Menteri Energi Dan Sumber Daya Mineral (ESDM) Arifin Tasrif mendorong agar sektor industri memenuhi kebutuhan listriknya dari PT PLN agar listrik yang ada saat ini tersedia dapat terserap dengan baik.
Adapun cadangan daya saat ini diperkirakan di atas 30 persen sehingga memungkinkan untuk bisa menarik industri untuk menyerap listrik
Pasokan yang ada saat ini, pada awalnya mengikuti asumsi pertumbuhan listrik yang cukup tinggi.

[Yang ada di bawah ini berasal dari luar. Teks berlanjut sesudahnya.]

(** * BudgetMate: aggregate maintenance, rollups and notifications

    A shallow embedding of the BudgetMate backend (Express handlers over
    Mongoose models) and the properties of its budget aggregates, monthly
    rollups and notification ordering.

    Conventions of the embedding
    - Money amounts are JavaScript Numbers restricted to integers, on which
      [+] and [-] are exact; they are embedded as [Z].  Ratios go through
      [Num.Number], which keeps the non-finite results of a division.
    - A MongoDB collection whose documents are never removed (budgets and
      expenses are only soft-deleted) is a list, the position of a document
      being its [_id]; JavaScript objects used as dictionaries are finite
      maps or, where the order of the keys is observable, association lists.
    - A handler is a function from the database to a status code and the
      database it leaves behind.  Requests are taken after the
      express-validator chain has accepted them. *)

From Stdlib Require Import ZArith QArith Qround Qabs Lia.
From stdpp Require Import gmap list strings.

Local Open Scope Z_scope.

(** ** JavaScript Numbers as far as ratios need them *)

Module Num.

(** A Number is a finite value, an infinity or NaN (signed zeros are not
    distinguished). *)
Inductive Number :=
| Fin (q : Q)
| PosInf
| NegInf
| NaN.

Definition ofZ (z : Z) : Number := Fin (inject_Z z).

Definition neg (a : Number) : Number :=
  match a with
  | Fin q => Fin (- q)%Q
  | PosInf => NegInf
  | NegInf => PosInf
  | NaN => NaN
  end.

(** The infinity carrying the sign of [q], NaN when [q] is zero. *)
Definition signed_inf (q : Q) : Number :=
  match (q ?= 0)%Q with
  | Gt => PosInf
  | Lt => NegInf
  | Eq => NaN
  end.

(** [a / b] *)
Definition div (a b : Number) : Number :=
  match a, b with
  | NaN, _ | _, NaN => NaN
  | Fin x, Fin y => if Qeq_bool y 0 then signed_inf x else Fin (x / y)%Q
  | Fin _, (PosInf | NegInf) => Fin 0
  | PosInf, Fin y => if Qle_bool 0 y then PosInf else NegInf
  | NegInf, Fin y => if Qle_bool 0 y then NegInf else PosInf
  | (PosInf | NegInf), (PosInf | NegInf) => NaN
  end.

(** [a * b] *)
Definition mul (a b : Number) : Number :=
  match a, b with
  | NaN, _ | _, NaN => NaN
  | Fin x, Fin y => Fin (x * y)%Q
  | Fin x, PosInf | PosInf, Fin x => signed_inf x
  | Fin x, NegInf | NegInf, Fin x => neg (signed_inf x)
  | PosInf, PosInf | NegInf, NegInf => PosInf
  | PosInf, NegInf | NegInf, PosInf => NegInf
  end.

(** [a >= b]: false as soon as one side is NaN. *)
Definition ge (a b : Number) : bool :=
  match a, b with
  | NaN, _ | _, NaN => false
  | Fin x, Fin y => Qle_bool y x
  | PosInf, _ => true
  | _, NegInf => true
  | _, _ => false
  end.

(** [a > b] *)
Definition gt (a b : Number) : bool :=
  match a, b with
  | NaN, _ | _, NaN => false
  | Fin x, Fin y => negb (Qle_bool x y)
  | PosInf, PosInf | NegInf, NegInf => false
  | PosInf, _ => true
  | _, NegInf => true
  | _, _ => false
  end.

Definition lt (a b : Number) : bool := gt b a.

(** [Math.round]: the nearest integer, halves going up; infinities and NaN
    are returned as they are. *)
Definition Math_round (a : Number) : Number :=
  match a with
  | Fin q => Fin (inject_Z (Qfloor (q + (1 # 2))%Q))
  | other => other
  end.

Definition is_finite (a : Number) : bool :=
  match a with
  | Fin _ => true
  | _ => false
  end.

End Num.

(** ** Documents *)

(** ObjectIds are opaque keys; documents are numbered. *)
Abbreviation UserId := nat (only parsing).
Abbreviation BudgetId := nat (only parsing).
Abbreviation ExpenseId := nat (only parsing).

(** The category enumeration shared by budgets, expenses and analytics. *)
Inductive Category :=
| Shopping | Food | Transport | Entertainment
| Healthcare | Education | Home | Other.

#[global] Instance Category_eq_dec : EqDecision Category.
Proof. solve_decision. Defined.

(** What the handlers read of a [Date]: [getFullYear()] and [getMonth()],
    the latter counted from 0. *)
Record Date := mkDate { getFullYear : Z; getMonth : nat }.

Module Budget.
(** models/Budget.js *)
Record t := mk {
  title : string;
  amount : Z;
  spent : Z;
  remaining : Z;
  category : Category;
  user : UserId;
  isActive : bool
}.

(** [budgetSchema.pre('save')]: [this.remaining = this.amount - this.spent]. *)
Definition pre_save (b : t) : t :=
  mk (title b) (amount b) (spent b) (amount b - spent b)
     (category b) (user b) (isActive b).

(** [$inc: { spent: d }] applied by an update query: only [spent] is
    written and no save middleware runs. *)
Definition inc_spent (d : Z) (b : t) : t :=
  mk (title b) (amount b) (spent b + d) (remaining b)
     (category b) (user b) (isActive b).

Definition set_isActive (v : bool) (b : t) : t :=
  mk (title b) (amount b) (spent b) (remaining b)
     (category b) (user b) v.

(** The [spendingPercentage] virtual. *)
Definition spendingPercentage (b : t) : Num.Number :=
  if amount b =? 0 then Num.ofZ 0
  else Num.Math_round
         (Num.mul (Num.div (Num.ofZ (spent b)) (Num.ofZ (amount b)))
                  (Num.ofZ 100)).
End Budget.

Module Expense.
(** models/Expense.js; [name], [receipt] and [description] take no part in
    any aggregate and are left out. *)
Record t := mk {
  amount : Z;
  date : Date;
  category : Category;
  user : UserId;
  budget : option BudgetId;
  isActive : bool
}.

Definition set_isActive (v : bool) (e : t) : t :=
  mk (amount e) (date e) (category e) (user e) (budget e) v.
End Expense.

Module ExpenseAnalytics.
(** models/ExpenseAnalytics.js *)
Record t := mk {
  category : Category;
  actual : Z;
  budget : Z;
  lastYear : Z;
  month : nat;
  year : Z;
  user : UserId
}.

(** The [variance] virtual. *)
Definition variance (a : t) : Z := budget a - actual a.

(** The [variancePercentage] virtual. *)
Definition variancePercentage (a : t) : Num.Number :=
  if budget a =? 0 then Num.ofZ 0
  else Num.Math_round
         (Num.mul (Num.div (Num.ofZ (variance a)) (Num.ofZ (budget a)))
                  (Num.ofZ 100)).
End ExpenseAnalytics.

Module SavingsExpense.
(** The expense schema of models/SavingsPlan.js. *)
Record t := mk {
  category : string;
  perMonth : Z;
  perYear : Z;
  user : UserId
}.

(** [expenseSchema.pre('save')]: [this.perYear = this.perMonth * 12]. *)
Definition pre_save (e : t) : t :=
  mk (category e) (perMonth e) (perMonth e * 12) (user e).
End SavingsExpense.

(** ** The database and the queries the handlers issue *)

Record Db := mkDb {
  budgets : list Budget.t;
  expenses : list Expense.t
}.

Inductive Status :=
| Ok200
| Created201
| BadRequest400
| NotFound404.

Module Query.

(** [Budget.findOne({ _id: id, user: u, isActive: true })] *)
Definition Budget_findOne (db : Db) (id : BudgetId) (u : UserId)
  : option Budget.t :=
  match budgets db !! id with
  | Some b =>
      if bool_decide (Budget.user b = u) && Budget.isActive b
      then Some b else None
  | None => None
  end.

(** [Budget.findByIdAndUpdate(id, { $inc: { spent: d } })]: an update
    query; a missing id matches nothing. *)
Definition Budget_inc_spent (id : BudgetId) (d : Z) (db : Db) : Db :=
  mkDb (alter (Budget.inc_spent d) id (budgets db)) (expenses db).

(** [Expense.create(e)] *)
Definition Expense_create (e : Expense.t) (db : Db) : Db :=
  mkDb (budgets db) (expenses db ++ [e]).

(** [Expense.findOne({ _id: id, user: u, isActive: true })] *)
Definition Expense_findOne (db : Db) (id : ExpenseId) (u : UserId)
  : option Expense.t :=
  match expenses db !! id with
  | Some e =>
      if bool_decide (Expense.user e = u) && Expense.isActive e
      then Some e else None
  | None => None
  end.

(** Writing a document back at its id ([doc.save()] and the [$set] of
    [findByIdAndUpdate]). *)
Definition Expense_put (id : ExpenseId) (e : Expense.t) (db : Db) : Db :=
  mkDb (budgets db) (<[id := e]> (expenses db)).

End Query.

(** ** routes/budget.js *)

Module BudgetRoutes.
Import Query.

Record NewBudget := mkNewBudget {
  nb_title : string;
  nb_amount : Z;
  nb_category : Category
}.

(** [POST /api/budgets]: [Budget.create] fills the defaults ([spent] 0,
    [isActive] true) and runs the save middleware. *)
Definition post_budget (u : UserId) (req : NewBudget) (db : Db)
  : Status * Db :=
  let doc := Budget.pre_save
               (Budget.mk (nb_title req) (nb_amount req) 0
                          (nb_amount req - 0) (nb_category req) u true) in
  (Created201, mkDb (budgets db ++ [doc]) (expenses db)).

(** [DELETE /api/budgets/:id]: soft delete through [budget.save()]. *)
Definition delete_budget (u : UserId) (id : BudgetId) (db : Db)
  : Status * Db :=
  match Budget_findOne db id u with
  | None => (NotFound404, db)
  | Some budget =>
      let budget := Budget.set_isActive false budget in
      (Ok200,
       mkDb (<[id := Budget.pre_save budget]> (budgets db)) (expenses db))
  end.

End BudgetRoutes.

(** ** routes/expense.js *)

Module ExpenseRoutes.
Import Query.

(** The body of [POST /api/expenses] (and one entry of the bulk body). *)
Record NewExpense := mkNewExpense {
  ne_amount : Z;
  ne_category : Category;
  ne_date : option Date;
  ne_budget : option BudgetId
}.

"Dahulu kan pemerintah membangun pembangkit listrik berdasarkan asumsi pertumbuhan listrik yang tinggi yakni 6,5 persen per tahun. Namun, kenyataan yang terjadi, pertumbuhan hanya 4 persen saja, karena itu pasokan listrik yang berlebih harus disalurkan agar tidak ada pembangkit yang idle," tuturnya
Di sisi lain, Arifin juga meminta PLN untuk proaktif untuk mencari pelanggan, sehingga kelebihan pasokan yang saat ini ada dapat diserap oleh pelanggan.
"PLN harus proaktif untuk memaksimalkan penyerapan listrik oleh industri karena ini business to business PLN," ujarnya.
Tahun ini diperkirakan pertumbuhan konsumsi listrik masih mengalami perlambatan. Hal ini mengacu kondisi perekonomian dunia sehingga berdampak pada efisiensi internal sektor industri.
"Kemungkinan masih melambat. Ini masih tahun berjalan," kata Arifin.